Colour photograph of the ruins at Am Fang Dubh at Kennavara in 2004.
The ruins at Am Fang Dubh at Kennavara where fishermen stayed in the summer, photographed by Dr John Holliday in 2004.
Lump of ‘cutch’, or catechu, used for tanning fishing lines, nets and sails. A resin extracted from the bark of the betel palm, which grows in India and Asia, is boiled with water until the water evaporates, leaving the catechu.
The shed at Balemartine with the roof made from an old boat, photographed by Dr John Holliday in 2004.
The unpredictability of the sea quite naturally bred a strong sense of the magical and superstitious amongst Tiree’s fishermen. Everything had to be done sun- or clock-wise. Boats were always pushed into the sea stern first and then turned ‘deiseal’, clock-wise.
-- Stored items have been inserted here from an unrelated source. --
(** The binary search stops at the boundary between the elements the
    pivot does not precede and those it precedes. *)
Lemma search_boundary (pivot : A) (lo hi : list A) :
  Forall (fun y => order_lt0 cmp pivot y = false) lo ->
  Forall (fun y => order_lt0 cmp pivot y = true) hi ->
  forall fuel left right,
    (left <= List.length lo <= right)%nat ->
    (right <= List.length (lo ++ hi))%nat ->
    (right - left <= fuel)%nat ->
    search cmp fuel (lo ++ hi)%list pivot left right = List.length lo.
Proof.
  intros Hlo Hhi. induction fuel as [|fuel IH]; intros left right Hb Hr Hf;
    cbn [search]; [lia|].
  destruct (Nat.ltb_spec left right) as [Hlt|Hge]; [|lia].
  pose proof (midpoint_between left right Hlt) as Hmid.
  set (mid := (left + Nat.div2 (right - left))%nat) in *. clearbody mid.
  rewrite length_app in Hr.
  destruct (Nat.lt_ge_cases mid (List.length lo)) as [Hin|Hout].
  - rewrite nth_error_app1 by assumption.
    destruct (nth_error lo mid) as [x|] eqn:E;
      [|apply nth_error_None in E; lia].
    rewrite Forall_forall in Hlo.
    rewrite (Hlo x (nth_error_In _ _ E)).
    apply IH; [lia | rewrite length_app; lia | lia].
  - rewrite nth_error_app2 by assumption.
    destruct (nth_error hi (mid - List.length lo)) as [x|] eqn:E;
      [|apply nth_error_None in E; lia].
    rewrite Forall_forall in Hhi.
    rewrite (Hhi x (nth_error_In _ _ E)).
    apply IH; [lia | rewrite length_app; lia | lia].
Qed.

Lemma insert_at_boundary (x : A) (lo hi : list A) :
  insert_at (lo ++ hi) (List.length lo) x = (lo ++ x :: hi)%list.
Proof.
  unfold insert_at.
  rewrite firstn_app, skipn_app, Nat.sub_diag, firstn_all, skipn_all.
  cbn. now rewrite app_nil_r.
Qed.

Lemma binary_insert_sorted (work : list A) (x : A) :
  StronglySorted (key_le key) work ->
  binary_insert cmp work x = insert_by key x work.
Proof.
  intros Hs. destruct (sorted_split x work Hs) as (lo & hi & -> & Hlo & Hhi).
  unfold binary_insert.
  rewrite (search_boundary x lo hi).
  - rewrite insert_at_boundary. symmetry. now apply insert_by_split.
  - eapply Forall_impl; [|exact Hlo]. cbn. intros y Hy.
    rewrite cmp_key. apply Z.ltb_ge. exact Hy.
  - eapply Forall_impl; [|exact Hhi]. cbn. intros y Hy.
    rewrite cmp_key. apply Z.ltb_lt. exact Hy.
  - rewrite length_app. lia.
  - lia.
  - lia.
Qed.

Lemma BinaryInsertionSort_sorted (rest run : list A) :
  StronglySorted (key_le key) run ->
  BinaryInsertionSort cmp run rest = fold_left (place key) rest run.
Proof.
  unfold BinaryInsertionSort. revert run.
  induction rest as [|x rest IH]; intros run Hs; cbn; [reflexivity|].
  rewrite binary_insert_sorted by assumption.
  apply IH, insert_by_sorted, Hs.
Qed.

(** A run that never steps down is already in place. *)
Lemma ascending_run_placed (l : list A) :
  forall prev placed,
    Forall (fun a => (key a <= key prev)%Z) placed ->
    fold_left (place key) (firstn (run_extent cmp false prev l) l)
              (placed ++ [prev])%list
    = (placed ++ prev :: firstn (run_extent cmp false prev l) l)%list.
Proof.
  induction l as [|x l IH]; intros prev placed Hp; cbn [run_extent];
    [reflexivity|].
  rewrite cmp_key. destruct (Z.ltb_spec (key x) (key prev)) as [Hlt|Hge];
    [reflexivity|].
  cbn [firstn fold_left]. unfold place at 2.
  rewrite <- (app_nil_r (placed ++ [prev])) at 1.
  rewrite insert_by_split.
  - rewrite IH.
    + now rewrite <- app_assoc.
    + apply Forall_app. split.
      * eapply Forall_impl; [|exact Hp]. cbn. intros; lia.
      * repeat constructor. exact Hge.
  - apply Forall_app. split.
    + eapply Forall_impl; [|exact Hp]. cbn. intros; lia.
    + repeat constructor. exact Hge.
  - constructor.
Qed.

(** A run that steps down strictly is put in place by reversing it. *)
Lemma descending_run_placed (l : list A) :
  forall prev placed,
    fold_left (place key) (firstn (run_extent cmp true prev l) l) (prev :: placed)
    = (rev (firstn (run_extent cmp true prev l) l) ++ prev :: placed)%list.
Proof.
  induction l as [|x l IH]; intros prev placed; cbn [run_extent];
    [reflexivity|].
  rewrite cmp_key. destruct (Z.ltb_spec (key x) (key prev)) as [Hlt|Hge];
    cbn [negb]; [|reflexivity].
  cbn [firstn fold_left rev]. unfold place at 2. cbn [insert_by].
  apply Z.ltb_lt in Hlt. rewrite Hlt.
  rewrite IH. now rewrite <- app_assoc.
Qed.

Theorem Array_sort_by_key (l : list A) :
  Array_sort cmp l = sort_by key l.
Proof.
  destruct l as [|hi [|lo rest]]; try reflexivity.
  unfold Array_sort. cbn [List.length Nat.ltb Nat.leb].
  unfold CountAndMakeRun. cbv zeta.
  set (d := order_lt0 cmp lo hi).
  set (e := run_extent cmp d lo rest).
  change (firstn (2 + e) (hi :: lo :: rest)) with (hi :: lo :: firstn e rest).
  change (skipn (2 + e) (hi :: lo :: rest)) with (skipn e rest).
  assert (Hrun : (if d then rev (hi :: lo :: firstn e rest)
                  else hi :: lo :: firstn e rest)
                 = sort_by key (hi :: lo :: firstn e rest)).
  { change (sort_by key (hi :: lo :: firstn e rest))
      with (fold_left (place key) (firstn e rest) (insert_by key lo [hi])).
    cbn [insert_by]. subst e d. rewrite !cmp_key.
    destruct (Z.ltb_spec (key lo) (key hi)) as [Hlt|Hge]; cbv iota.
    - rewrite descending_run_placed. cbn [rev].
      now rewrite <- !app_assoc.
    - change [hi; lo] with ([hi] ++ [lo])%list.
      rewrite (ascending_run_placed rest lo [hi]); [reflexivity|].
      repeat constructor. exact Hge. }
  rewrite Hrun, BinaryInsertionSort_sorted by apply sort_by_sorted.
  unfold sort_by. rewrite <- fold_left_app.
  change (hi :: lo :: firstn e rest)%list
    with ((hi :: lo :: nil) ++ firstn e rest)%list.
  rewrite <- app_assoc, firstn_skipn. reflexivity.
Qed.

End SortByKey.

(** ** [topIssues] *)

Lemma recognized_cases (i : ImpactValue) :
  recognized i = true ->
  i = impact_string "critical" \/ i = impact_string "serious" \/
  i = impact_string "moderate" \/ i = impact_string "minor".
Proof.
  unfold recognized. destruct i as [| |s]; cbn; try discriminate.
  rewrite !orb_true_iff, !String.eqb_eq. intuition (subst; auto).
Qed.

Lemma recognized_rank (v : Result) :
  recognized (impact v) = true ->
  impactRank v = Some (rank_key v) /\ (0 <= rank_key v <= 3)%Z.
Proof.
  intros H. unfold rank_key, impactRank.
  destruct (recognized_cases _ H) as [E|[E|[E|E]]]; rewrite E; cbn;
    (split; [reflexivity | lia]).
Qed.

Lemma compareImpact_on_recognized (x y : Result) :
  recognized (impact x) = true -> recognized (impact y) = true ->
  order_lt0 compareImpact x y
  = order_lt0 (fun a b => Some (rank_key a - rank_key b)%Z) x y.
Proof.
  intros Hx Hy. unfold order_lt0, SortCompare, compareImpact.
  destruct (recognized_rank x Hx) as [-> _].
  destruct (recognized_rank y Hy) as [-> _]. reflexivity.
Qed.

Lemma Array_sort_recognized (vs : list Result) :
  Forall (fun v => recognized (impact v) = true) vs ->
  Array_sort compareImpact vs = sort_by rank_key vs.
Proof.
  intros H.
  rewrite (Array_sort_ext _ _ _ compareImpact_on_recognized vs H).
  apply Array_sort_by_key. intros x y. unfold order_lt0, SortCompare.
  destruct (Z.ltb_spec (rank_key x - rank_key y) 0),
           (Z.ltb_spec (rank_key x) (rank_key y)); auto; lia.
Qed.

Lemma bucket_snoc (s : string) (vs : list Result) (v : Result) :
  bucket s (vs ++ [v])
  = (bucket s vs ++ (if impact_is s (impact v) then [v] else []))%list.
Proof.
  unfold bucket. rewrite filter_app. cbn.
  destruct (impact_is s (impact v)); reflexivity.
Qed.

Lemma bucket_rank (s : string) (r : Z) (vs : list Result) :
  lookup s impactOrder = Some r ->
  Forall (fun v => rank_key v = r) (bucket s vs).
Proof.
  intros Hs. unfold bucket. apply Forall_forall. intros v Hv.
  apply filter_In in Hv. destruct Hv as [_ Hv].
  unfold rank_key, impactRank.
  destruct (impact v) as [| |s']; cbn in Hv; try discriminate.
  apply String.eqb_eq in Hv. subst s'. cbn [impact_key]. now rewrite Hs.
Qed.

Ltac bucket_bounds :=
  repeat (apply Forall_app; split);
  try (eapply Forall_impl;
       [ | apply (bucket_rank "critical" 0%Z); reflexivity ];
       cbn; intros; lia);
  try (eapply Forall_impl;
       [ | apply (bucket_rank "serious" 1%Z); reflexivity ];
       cbn; intros; lia);
  try (eapply Forall_impl;
       [ | apply (bucket_rank "moderate" 2%Z); reflexivity ];
       cbn; intros; lia);
  try (eapply Forall_impl;
       [ | apply (bucket_rank "minor" 3%Z); reflexivity ];
       cbn; intros; lia).

(** With recognized severities only, the stable arrangement by rank is the
    four severity buckets one after the other, each in the engine's order. *)
Lemma sort_by_rank_buckets (vs : list Result) :
  Forall (fun v => recognized (impact v) = true) vs ->
  sort_by rank_key vs
  = (bucket "critical" vs ++ bucket "serious" vs
     ++ bucket "moderate" vs ++ bucket "minor" vs)%list.
Proof.
  induction vs as [|v vs IH] using rev_ind; intros H; [reflexivity|].
  apply Forall_app in H. destruct H as [Hvs Hv].
  inversion Hv as [|? ? Hrec _]; subst.
  unfold sort_by. rewrite fold_left_app. cbn [fold_left]. unfold place at 1.
  fold (sort_by rank_key vs). rewrite (IH Hvs). rewrite !bucket_snoc.
  set (b0 := bucket "critical" vs). set (b1 := bucket "serious" vs).
  set (b2 := bucket "moderate" vs). set (b3 := bucket "minor" vs).
  destruct (recognized_cases _ Hrec) as [E|[E|[E|E]]]; rewrite E;
    cbn [impact_is String.eqb Ascii.eqb Bool.eqb andb].
  - rewrite !app_nil_r.
    rewrite (insert_by_split rank_key v b0 (b1 ++ b2 ++ b3)).
    + now rewrite <- app_assoc.
    + subst b0. unfold rank_key at 2, impactRank. rewrite E. cbn.
      bucket_bounds.
    + subst b1 b2 b3. unfold rank_key at 1, impactRank. rewrite E. cbn.
      bucket_bounds.
  - rewrite !app_nil_r.
    rewrite (app_assoc b0 b1), (insert_by_split rank_key v (b0 ++ b1) (b2 ++ b3)).
    + now rewrite <- !app_assoc.
    + subst b0 b1. unfold rank_key at 2, impactRank. rewrite E. cbn.
      bucket_bounds.
    + subst b2 b3. unfold rank_key at 1, impactRank. rewrite E. cbn.
      bucket_bounds.
  - rewrite !app_nil_r.
    rewrite (app_assoc b1 b2), (app_assoc b0 (b1 ++ b2)),
      (insert_by_split rank_key v (b0 ++ b1 ++ b2) b3).
    + now rewrite <- !app_assoc.
    + subst b0 b1 b2. unfold rank_key at 2, impactRank. rewrite E. cbn.
      bucket_bounds.
    + subst b3. unfold rank_key at 1, impactRank. rewrite E. cbn.
      bucket_bounds.
  - rewrite !app_nil_r.
    rewrite (app_assoc b2 b3), (app_assoc b1 (b2 ++ b3)),
      (app_assoc b0 (b1 ++ b2 ++ b3)).
    rewrite <- (app_nil_r ((b0 ++ b1 ++ b2 ++ b3))) at 1.
    rewrite (insert_by_split rank_key v (b0 ++ b1 ++ b2 ++ b3) []).
    + now rewrite <- !app_assoc.
    + subst b0 b1 b2 b3. unfold rank_key at 2, impactRank. rewrite E. cbn.
      bucket_bounds.
    + constructor.
Qed.

Lemma topIssues_length (vs : list Result) :
  List.length (topIssues vs) = Nat.min 5 (List.length vs).
Proof.
  unfold topIssues. now rewrite length_map, length_firstn, Array_sort_length.
Qed.

Lemma issue_rank_topIssue (v : Result) :
  issue_rank (topIssue v) = impactRank v.
Proof.
  unfold issue_rank, impactRank. cbn. destruct (impact v); reflexivity.
Qed.

Lemma issue_has_severity_topIssue (s : string) (v : Result) :
  issue_has_severity s (topIssue v) = impact_is s (impact v).
Proof.
  unfold issue_has_severity. cbn. destruct (impact v); reflexivity.
Qed.

Lemma StronglySorted_firstn {A : Type} (R : A -> A -> Prop) (n : nat)
    (l : list A) :
  StronglySorted R l -> StronglySorted R (firstn n l).
Proof.
  intros H. revert n. induction H as [|a l Hs IH Ha]; intros [|n]; cbn;
    constructor; auto using Forall_firstn.
Qed.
Women were thought to be unlucky in or near a boat. It was widely thought that it brought misfortune to have a minister on a boat. Even meeting a minister on the way to fishing was a bad sign. If anyone called after a fisherman going to sea it was unlucky and they turned back.
It was bad luck to burn a boat and the old fishermen would pull boats that were no longer seaworthy up on the shore and leave them to rot. Sometimes old boats were made into roofs for outhouses as in this photograph taken in Balemartine.